Un voyageur dans l’autre carré la regarde comme le loup qui boufferait la bergère, j’en ferais bien mon quatre-heures mon dîner ou un en-cas à minuit de cette jeune beauté châtain clair au visage rond si féminin. Elle a vu le regard et le renvoie en sourcil levé vers moi, gonflé non, vous ne trouvez pas ?
Oui lui répond mon sourire sur sa bouche, il est gonflé mais il n’approchera pas, je suis là.
Tout bonheur a une fin.

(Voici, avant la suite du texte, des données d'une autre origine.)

(** When a daemon set is taken to be available. *)
Theorem daemonsetIsAvailable_iff ds :
  daemonsetIsAvailable ds = true ↔
  let status := ds_Status ds in
  status ≠ zero_DaemonSetStatus ∧
  om_Generation (ds_Meta ds) = dss_ObservedGeneration status ∧
  dss_NumberMisscheduled status = 0%Z ∧
  dss_DesiredNumberScheduled status = dss_NumberAvailable status ∧
  dss_DesiredNumberScheduled status = dss_UpdatedNumberScheduled status.
Proof.
  unfold daemonsetIsAvailable, Optional.IsNotPresent, Optional.val.
  destruct (IsZero (ds_Status ds)) eqn:E.
  - apply IsZero_spec in E. simpl in *. naive_solver.
  - assert (ds_Status ds ≠ zero_DaemonSetStatus)
      by (intros Hz; rewrite Hz in E; done).
    cbv zeta. repeat match goal with |- context [Z.eqb ?x ?y] => destruct (Z.eqb_spec x y) end;
      simpl; naive_solver.
Qed.

(** When a deployment is taken to be available: its status is of the
    current generation, and among its conditions (the last one of each type
    counts) Available is true, Progressing is true because of a new replica
    set, and ReplicaFailure is not true. *)
Theorem deploymentIsAvailableAndComplete_iff d :
  let conditions := dps_Conditions (dp_Status d) in
  deploymentIsAvailableAndComplete d = true ↔
  dps_ObservedGeneration (dp_Status d) = om_Generation (dp_Meta d) ∧
  (∃ c, last_of_type DeploymentAvailable conditions = Some c ∧ dc_Status c = ConditionTrue) ∧
  (∃ c, last_of_type DeploymentProgressing conditions = Some c ∧
        dc_Status c = ConditionTrue ∧ dc_Reason c = "NewReplicaSetAvailable") ∧
  (∀ c, last_of_type DeploymentReplicaFailure conditions = Some c → dc_Status c ≠ ConditionTrue).
Proof.
  cbv zeta. unfold deploymentIsAvailableAndComplete, deploymentHasMinimumAvailability,
    deploymentIsComplete, deploymentHasReplicaFailures.
  rewrite !deploymentConditionsAsMap_lookup.
  destruct (Z.eqb_spec (dps_ObservedGeneration (dp_Status d)) (om_Generation (dp_Meta d)));
    simpl; [|naive_solver].
  destruct (last_of_type DeploymentAvailable _) as [c1|]; [|naive_solver].
  destruct (String.eqb_spec (dc_Status c1) ConditionTrue); simpl; [|naive_solver].
  destruct (last_of_type DeploymentProgressing _) as [c2|]; [|naive_solver].
  destruct (String.eqb_spec (dc_Status c2) ConditionTrue); simpl; [|naive_solver].
  destruct (String.eqb_spec (dc_Reason c2) "NewReplicaSetAvailable"); simpl; [|naive_solver].
  destruct (last_of_type DeploymentReplicaFailure _) as [c3|]; [|naive_solver].
  destruct (String.eqb_spec (dc_Status c3) ConditionTrue); naive_solver.
Qed.

Lemma substring_prefix n s : ∃ s', s = String.substring 0 n s +++ s'.
Proof.
  revert s. induction n as [|n IH]; intros s.
  - exists s. by destruct s.
  - destruct s as [|c s]; [by exists ""|]. destruct (IH s) as [s' E]. exists s'.
    simpl. by rewrite string_app_cons, <- E.
Qed.
Lemma substring_length n s : String.length (String.substring 0 n s) = Nat.min n (String.length s).
Proof.
  revert s. induction n as [|n IH]; intros [|c s]; simpl; try done. by rewrite IH.
Qed.

(** The messages of conditions fit the API's limit of 32768 bytes: a
    message is cut to a prefix only when it is longer. *)
Theorem truncateMessage_bounds message :
  (String.length (truncateMessage message) ≤ truncate_limit)%nat ∧
  (∃ rest, message = truncateMessage message +++ rest) ∧
  ((String.length message ≤ truncate_limit)%nat → truncateMessage message = message).
Proof.
  unfold truncateMessage. destruct (Nat.leb_spec (String.length message) truncate_limit) as [Hl|Hl].
  - split; [done|]. split; [|done]. exists "". by rewrite string_app_nil_r.
  - split; [rewrite substring_length; lia|]. split; [apply substring_prefix|lia].
Qed.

À la station Belleville, elle se lève et s’en va sur un dernier sourire. Moi je reste car je descends à Mairie des Lilas. La vie, ça tient à quelques stations de métro parfois.

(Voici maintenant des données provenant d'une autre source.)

(* ===== verification/EventFilter.v ===== *)
(** * Which events trigger a reconciliation: controllers/event_filter.go

    The predicates given to the controllers: creations and generation changes
    of the custom resource, and changes of dependents made by somebody else
    than the operator.  The managed fields of an object say who wrote last;
    their times are pointers, and the code dereferences some that can be nil. *)
From S2P Require Import Prelude GoStd Errors K8sTypes ApiTypes Effects Client.

(** [time.Time{}], before any time the API server gives. *)
Definition zero_time : Z := 0.
Definition time_IsZero (t : Z) : bool := Z.eqb t zero_time.

(** ** wasModifiedByOther *)

(** The first loop: the time of the operator's first entry that has one. *)
Fixpoint lastModifiedBySelf (mfes : list ManagedFieldsEntry) : Z :=
  match mfes with
  | [] => zero_time
  | mfe :: mfes =>
      if String.eqb (mfe_Manager mfe) FieldOwnerName then
        match mfe_Time mfe with
        | None => lastModifiedBySelf mfes
        | Some t => t
        end
      else lastModifiedBySelf mfes
  end.

(** The second loop. *)
Fixpoint someOtherAfter (last : Z) (oldFields mfes : list ManagedFieldsEntry) : or_panic bool :=
  match mfes with
  | [] => Value false
  | mfe :: mfes =>
      if String.eqb (mfe_Manager mfe) FieldOwnerName then someOtherAfter last oldFields mfes
      else
        match mfe_Time mfe with
        | None =>
            if negb (GoList.Contains oldFields mfe) then Value true
            else Panics nil_dereference
        | Some t => if (last <? t)%Z then Value true else someOtherAfter last oldFields mfes
        end
  end.

Definition wasModifiedByOther (objectNew objectOld : ObjectMeta) : or_panic bool :=
  let last := lastModifiedBySelf (om_ManagedFields objectNew) in
  if time_IsZero last then Value true
  else someOtherAfter last (om_ManagedFields objectOld) (om_ManagedFields objectNew).

(** ** The predicates *)
Inductive watched :=
  | WInstanaAgent (m : ObjectMeta)
  | WInstanaAgentRemote (m : ObjectMeta)
  | WOther (m : ObjectMeta).
Definition watched_meta (w : watched) : ObjectMeta :=
  match w with WInstanaAgent m | WInstanaAgentRemote m | WOther m => m end.
Definition generation_changed (objectOld objectNew : ObjectMeta) : bool :=
  negb (Z.eqb (om_Generation objectOld) (om_Generation objectNew)).

Inductive watch_event :=
  | CreateEvent (object : watched)
  | UpdateEvent (objectOld objectNew : watched)
  | DeleteEvent (object : watched) (deleteStateUnknown : bool).

Definition filterPredicate (e : watch_event) : or_panic bool :=
  match e with
  | CreateEvent (WInstanaAgent _) => Value true
  | CreateEvent _ => Value false
  | UpdateEvent (WInstanaAgent old) new => Value (generation_changed old (watched_meta new))
  | UpdateEvent old new => wasModifiedByOther (watched_meta new) (watched_meta old)
  | DeleteEvent (WInstanaAgent _) unknown => Value (negb unknown)
  | DeleteEvent _ _ => Value true
  end.

Definition filterPredicateRemote (e : watch_event) : or_panic bool :=
  match e with
  | CreateEvent (WInstanaAgentRemote _) => Value true
  | CreateEvent _ => Value false
  | UpdateEvent (WInstanaAgentRemote old) new => Value (generation_changed old (watched_meta new))
  | UpdateEvent old new => wasModifiedByOther (watched_meta new) (watched_meta old)
  | DeleteEvent (WInstanaAgentRemote _) unknown => Value (negb unknown)
  | DeleteEvent _ _ => Value true
  end.

(** ** Facts *)

(** The manager the API server records for what this operator writes. *)
Definition by_operator (mfe : ManagedFieldsEntry) : Prop :=
  mfe_Manager mfe = "instana-agent-operator".
Definition by_other (mfe : ManagedFieldsEntry) : Prop := ¬ by_operator mfe.
(** The operator wrote the object at [t]: its first entry that has a time. *)
Definition own_write (fields : list ManagedFieldsEntry) (t : Z) : Prop :=
  ∃ before mfe after, fields = before ++ mfe :: after ∧
    by_operator mfe ∧ mfe_Time mfe = Some t ∧
    Forall (fun e => by_operator e → mfe_Time e = None) before.
(** An entry that shows a change by somebody else: later than the operator's
    write, or without a time and new. *)
Definition shows_change (last : Z) (oldFields : list ManagedFieldsEntry)
    (mfe : ManagedFieldsEntry) : Prop :=
  by_other mfe ∧
  match mfe_Time mfe with
  | Some t => (last < t)%Z
  | None => mfe ∉ oldFields
  end.

Lemma own_write_cons_own mfe fields t :
  by_operator mfe → mfe_Time mfe = Some t → own_write (mfe :: fields) t.
Proof. intros Hm Ht. by exists [], mfe, fields. Qed.
Lemma own_write_cons_skip mfe fields t :
  (by_operator mfe → mfe_Time mfe = None) → own_write (mfe :: fields) t ↔ own_write fields t.
Proof.
  intros Hs. split.
  - intros (before & e & after & E & He & Ht & Hb). destruct before as [|e' before]; simplify_eq/=.
    + rewrite Hs in Ht by done. done.
    + exists before, e, after. by inversion Hb.
  - intros (before & e & after & -> & He & Ht & Hb). exists (mfe :: before), e, after.
    split_and!; [done..|]. by constructor.
Qed.

(** The first loop finds the operator's write. *)
Lemma lastModifiedBySelf_own fields t : own_write fields t → lastModifiedBySelf fields = t.
Proof.
  intros (before & mfe & after & -> & Hm & Ht & Hb).
  induction Hb as [|e before He _ IH]; simpl.
  - unfold by_operator in Hm. by rewrite Hm, Ht.
  - destruct (String.eqb_spec (mfe_Manager e) FieldOwnerName) as [Eo|]; [by rewrite He|done].
Qed.
Lemma lastModifiedBySelf_none fields :
  (∀ t, ¬ own_write fields t) → lastModifiedBySelf fields = zero_time.
Proof.
  induction fields as [|mfe fields IH]; intros Hn; [done|]. simpl.
  destruct (String.eqb_spec (mfe_Manager mfe) FieldOwnerName) as [Eo|Eo];
    [destruct (mfe_Time mfe) as [t|] eqn:Et|].
  - by destruct (Hn t); apply own_write_cons_own.
  - apply IH. intros t. rewrite <- (own_write_cons_skip mfe); [apply Hn|done].
  - apply IH. intros t. rewrite <- (own_write_cons_skip mfe); [apply Hn|]. by intros ?%Eo.
Qed.
Lemma lastModifiedBySelf_timed fields :
  lastModifiedBySelf fields ≠ zero_time → own_write fields (lastModifiedBySelf fields).
Proof.
  induction fields as [|mfe fields IH]; [done|]. simpl.
  destruct (String.eqb_spec (mfe_Manager mfe) FieldOwnerName) as [Eo|Eo];
    [destruct (mfe_Time mfe) as [t|] eqn:Et|]; intros Hz.
  - by apply own_write_cons_own.
  - apply own_write_cons_skip; [done|]. by apply IH.
  - apply own_write_cons_skip; [by intros ?%Eo|]. by apply IH.
Qed.

Lemma someOtherAfter_spec last oldFields mfes :
  match someOtherAfter last oldFields mfes with
  | Value b => b = true ↔ List.Exists (shows_change last oldFields) mfes
  | Panics p => p = nil_dereference ∧
      List.Exists (fun mfe => by_other mfe ∧ mfe_Time mfe = None ∧ mfe ∈ oldFields) mfes
  end.
Proof.
  induction mfes as [|mfe mfes IH]; simpl.
  - split; [done|]. by inversion 1.
  - destruct (String.eqb_spec (mfe_Manager mfe) FieldOwnerName) as [Hs|Ho].
    { assert (¬ shows_change last oldFields mfe) by (by intros [? _]).
      destruct (someOtherAfter last oldFields mfes); rewrite Exists_cons; [|naive_solver].
      rewrite IH. naive_solver. }
    destruct (mfe_Time mfe) as [t|] eqn:Et.
    + destruct (Z.ltb_spec last t).
      { split; [|done]. intros _. left. split; [done|]. by rewrite Et. }
      assert (¬ shows_change last oldFields mfe) by (intros [_ Hc]; rewrite Et in Hc; lia).
      destruct (someOtherAfter last oldFields mfes); rewrite Exists_cons; [|naive_solver].
      rewrite IH. naive_solver.
    + destruct (GoList.Contains oldFields mfe) eqn:Ec; simpl.
      * split; [done|]. left. by apply GoList.Contains_spec in Ec.
      * split; [|done]. intros _. left. split; [done|]. rewrite Et.
        intros Hin%GoList.Contains_spec. congruence.
Qed.

Lemma wasModifiedByOther_answers objectNew objectOld :
  let fields := om_ManagedFields objectNew in
  match wasModifiedByOther objectNew objectOld with
  | Value b => b = true ↔
      (∀ t, own_write fields t → t = zero_time) ∨
      ∃ t, own_write fields t ∧ List.Exists (shows_change t (om_ManagedFields objectOld)) fields
  | Panics p => p = nil_dereference ∧
      List.Exists (fun mfe => by_other mfe ∧ mfe_Time mfe = None ∧ mfe ∈ om_ManagedFields objectOld)
        fields
  end.
Proof.
  intros fields. unfold wasModifiedByOther, time_IsZero. fold fields.
  destruct (Z.eqb_spec (lastModifiedBySelf fields) zero_time) as [Hz|Hz].
  - split; [|done]. intros _. left. by intros t <-%lastModifiedBySelf_own.
  - pose proof (lastModifiedBySelf_timed _ Hz) as Hw.
    pose proof (someOtherAfter_spec (lastModifiedBySelf fields) (om_ManagedFields objectOld) fields) as Hs.
    destruct (someOtherAfter _ _ fields) as [b|p]; [|done]. rewrite Hs. split; [eauto|].
    intros [Hn|(t & <-%lastModifiedBySelf_own & Ht)]; [by destruct Hz; apply Hn|done].
Qed.

(** ** Properties *)

(** C28: [wasModifiedByOther] tells exactly whether somebody else changed the
    object.  The operator's write is its first entry, by name, that has a time;
    the answer is yes when there is no such entry, or its time is the zero of
    Go, or when an entry of somebody else is later than it, or has no time and
    is new.  It panics only on an entry of somebody else without a time that
    the old object has too. *)
Theorem wasModifiedByOther_spec objectNew objectOld :
  let fields := om_ManagedFields objectNew in
  match wasModifiedByOther objectNew objectOld with
  | Value b => b = true ↔
      (∀ t, own_write fields t → t = zero_time) ∨
      ∃ t, own_write fields t ∧ List.Exists (shows_change t (om_ManagedFields objectOld)) fields
  | Panics p => p = nil_dereference ∧
      List.Exists (fun mfe => by_other mfe ∧ mfe_Time mfe = None ∧ mfe ∈ om_ManagedFields objectOld)
        fields
  end.
Proof. apply wasModifiedByOther_answers. Qed.

(** An update that leaves alone the entry of a controller that gives no time. *)
Definition untimed_fields : list ManagedFieldsEntry :=
  [{| mfe_Manager := FieldOwnerName; mfe_Operation := "Apply"; mfe_APIVersion := "v1";
      mfe_Time := Some 5%Z; mfe_FieldsType := "FieldsV1"; mfe_FieldsV1 := "{}";
      mfe_Subresource := "" |};
   {| mfe_Manager := "other"; mfe_Operation := "Update"; mfe_APIVersion := "v1";
      mfe_Time := None; mfe_FieldsType := "FieldsV1"; mfe_FieldsV1 := "{}";
      mfe_Subresource := "" |}].
Example filterPredicate_panics :
  let m := (NewObjectMeta "svc" "ns") <| om_ManagedFields := untimed_fields |> in
  filterPredicate (UpdateEvent (WOther m) (WOther m)) = Panics nil_dereference.
Proof. vm_compute. reflexivity. Qed.

(** When all managed fields of others carry a time, the filter never
    panics, and an update of a dependent triggers a reconciliation exactly
    when the operator never wrote the object or somebody else wrote after it;
    an update of the custom resource exactly when its generation changed. *)
Theorem filterPredicate_update old new :
  Forall (fun mfe => by_other mfe → mfe_Time mfe ≠ None) (om_ManagedFields (watched_meta new)) →
  ∃ b, filterPredicate (UpdateEvent old new) = Value b ∧
    (b = true ↔
     match old with
     | WInstanaAgent m => om_Generation m ≠ om_Generation (watched_meta new)
     | _ =>
         let fields := om_ManagedFields (watched_meta new) in
         (∀ t, own_write fields t → t = zero_time) ∨
         ∃ last, own_write fields last ∧ List.Exists (fun mfe => by_other mfe ∧
                   ∃ t, mfe_Time mfe = Some t ∧ (last < t)%Z) fields
     end).
Proof.
  intros Ht. destruct old as [m|m|m]; simpl.
  { eexists. split; [done|]. unfold generation_changed. rewrite negb_true_iff, Z.eqb_neq. done. }
  all: pose proof (wasModifiedByOther_answers (watched_meta new) m) as Hs;
    destruct (wasModifiedByOther _ m) as [b|p];
    [exists b; split; [done|]; rewrite Hs; apply or_iff_compat_l|].
  1, 3: split; intros (last & Hw & He); exists last; (split; [done|]);
    rewrite Exists_exists in *; rewrite Forall_forall in Ht; destruct He as (mfe & Hin & Ho & Hm);
    specialize (Ht mfe Hin Ho); unfold shows_change; exists mfe;
    destruct (mfe_Time mfe) as [t|]; naive_solver.
  all: destruct Hs as [_ He]; apply Exists_exists in He as (mfe & Hin & Ho & Hn & _);
    rewrite Forall_forall in Ht; by destruct (Ht mfe Hin Ho).
Qed.

Lemma filterPredicate_update_witness :
  let m := (NewObjectMeta "svc" "ns") <| om_ManagedFields ::= fun _ => take 1 untimed_fields |> in
  ∃ b, filterPredicate (UpdateEvent (WOther m) (WOther m)) = Value b ∧
    (b = true ↔
     let fields := om_ManagedFields m in
     (∀ t, own_write fields t → t = zero_time) ∨
     ∃ last, own_write fields last ∧ List.Exists (fun mfe => by_other mfe ∧
               ∃ t, mfe_Time mfe = Some t ∧ (last < t)%Z) fields).
Proof.
  intros m. refine (filterPredicate_update (WOther m) (WOther m) _).
  constructor; [discriminate|constructor].
Defined.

Dans l’encoignure entre le siège et la paroi du wagon, un éclair de soie orange : une boucle d’oreille en plume, des petites perles blanches accrochées près de l’attache. Elle a gardé l’autre et oublié celle-ci vers ma main, en caresse veloutée déjà embellie par le souvenir qui commence.




Entre Laumière et Jaurès, une jeune fille de seize ou dix-sept ans dit à une autre, Moi je m’invente des besoins. Je me dis J’ai froid et je n’ai qu’un gilet, alors il faut que je m’en achète un autre, ça me fait un besoin, un truc à acheter. Elles rient toutes les deux.